Microsoft Research Lab rolled out its latest project: one that makes your phone do more than just capture 2D images. The new project called Mobile Fusion converts a phone’s rear camera into a 3D scanner that automatically creates 3D models which are supposed to be suitable for printing.
Microsoft’s Mobile Fusion different from Google’s Tango
In a demo video, a researcher demonstrates how the iPhone 5S can be used to scan an object just by moving the phone around it. By tracking the object captured, the phone builds a model as the camera captures images from various angles. First, the RBG data is captured by the app, followed by stereo depth measurements. All the calculations are done by the phone itself as Microsoft said it doesn’t need any additional hardware to convert any smartphone into a 3D scanner.
Google’s project Tango is quite similar to the project from Microsoft, but it needs additional hardware, including a motion tracking camera and a depth sensor for mapping the world.
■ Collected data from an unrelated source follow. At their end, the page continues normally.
Lemma Part000_read_alignment fs q :
  get (get (JObj fs) (lit "careerPathAlignment")) (lit "alignmentScore") = JNum (Fin q) ->
  get (get (Part000.clampScores (JObj fs)) (lit "careerPathAlignment"))
      (lit "alignmentScore")
  = (if Part000.outOfRange (JNum (Fin q)) then Part000.clamp100 (JNum (Fin q))
     else JNum (Fin q)).
Proof.
  intros Hread. destruct (get_number_object _ _ _ Hread) as [afs Ea].
  unfold Part000.clampScores. cbv zeta.
  destruct (Part000.outOfRange (get (JObj fs) (lit "overallScore"))); frame;
    (destruct (Part000.outOfRange
                 (get (get (JObj fs) (lit "marketability")) (lit "score"))); frame);
    rewrite ?Hread;
    (destruct (Part000.outOfRange (JNum (Fin q))) eqn:C3);
    rewrite ?Ea; cbn [truthy]; frame; rewrite <- ?Ea, ?Hread; reflexivity.
Qed.

Lemma Part000_read_stage fs :
  get (get (Part000.clampScores (JObj fs)) (lit "careerStageAlignment"))
      (lit "alignmentScore")
  = get (get (JObj fs) (lit "careerStageAlignment")) (lit "alignmentScore").
Proof.
  unfold Part000.clampScores. cbv zeta.
  repeat match goal with
         | |- context [if ?c then _ else _] => destruct c
         end;
    frame; reflexivity.
Qed.
End Clamp000.

(** X22.  In the plain variant a numeric score of the model ends within bounds:
    an overall, marketability or career path score out of the range is
    replaced by the nearest bound and a score within the range is kept as it
    is.  The career stage score, which only [src/main.js] knows, is left
    alone. *)
Theorem plain_variant_clamps_numeric_scores `{Host} (analysis report : JSValue) :
  Part000.validate analysis = Ok report ->
  (forall path q,
     path ∈ score_paths000 -> read analysis path = JNum (Fin q) ->
     exists q', read report path = JNum (Fin q')
                /\ (q' == Qmax 0 (Qmin 100 q))%Q
                /\ (0 <= q' /\ q' <= 100)%Q
                /\ ((0 <= q /\ q <= 100)%Q -> q' = q))
  /\ read report [lit "careerStageAlignment"; lit "alignmentScore"]
     = read analysis [lit "careerStageAlignment"; lit "alignmentScore"].
Proof.
  unfold Part000.validate.
  destruct (checkRequired _ Part000.requiredFields analysis) as [[]|] eqn:Ec;
    [|discriminate].
  destruct (checkRequired_object _ _ _ _ Ec) as (fs & ->). cbn [rbind].
  intros [= <-]. split.
  - intros path q Hin Hread. unfold score_paths000 in Hin.
    destruct (clamp100_or_keep q) as (q' & Hq' & Hrest). exists q'.
    split; [|exact Hrest]. rewrite <- Hq'.
    repeat (apply elem_of_cons in Hin as [-> | Hin]); [ | | | inversion Hin];
      unfold read in *; cbn [fold_left] in *.
    + now apply Part000_read_overall.
    + now apply Part000_read_market.
    + now apply Part000_read_alignment.
  - unfold read. cbn [fold_left]. apply Part000_read_stage.
Qed.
Additional sensors used by Tango could give better results, but Microsoft claims one camera is enough to come up with models for printing or use in augmented reality gaming.
Shahram Izadi, a principal researcher working on the project, said “This is really about the accessibility and ubiquity of 3D scanning,” adding, “The great starting point was to take a sensor that everyone has in their pocket, which is the camera you have on your mobile phone.”
Very useful for users
Researchers see this as a “useful tool” for those going on vacation or hiking where signals are weak or unavailable, as it doesn’t need an internet connection or any other hardware. According to Izadi, people will use this feature to share with their friends something they see on vacation, say the Eiffel Tower. It will also suit those who want to sell products online as it will be effective than posting a picture or a video.
Motionless people or static objects are the most suitable as the scanning takes some time. But once the scan is complete, it instantly condenses it into a 3D model. Currently, Microsoft doesn’t have any plans to release this feature, but eventually it will find its way out to the general public. Researchers are working on getting it running on iOS, Android and Windows Phones.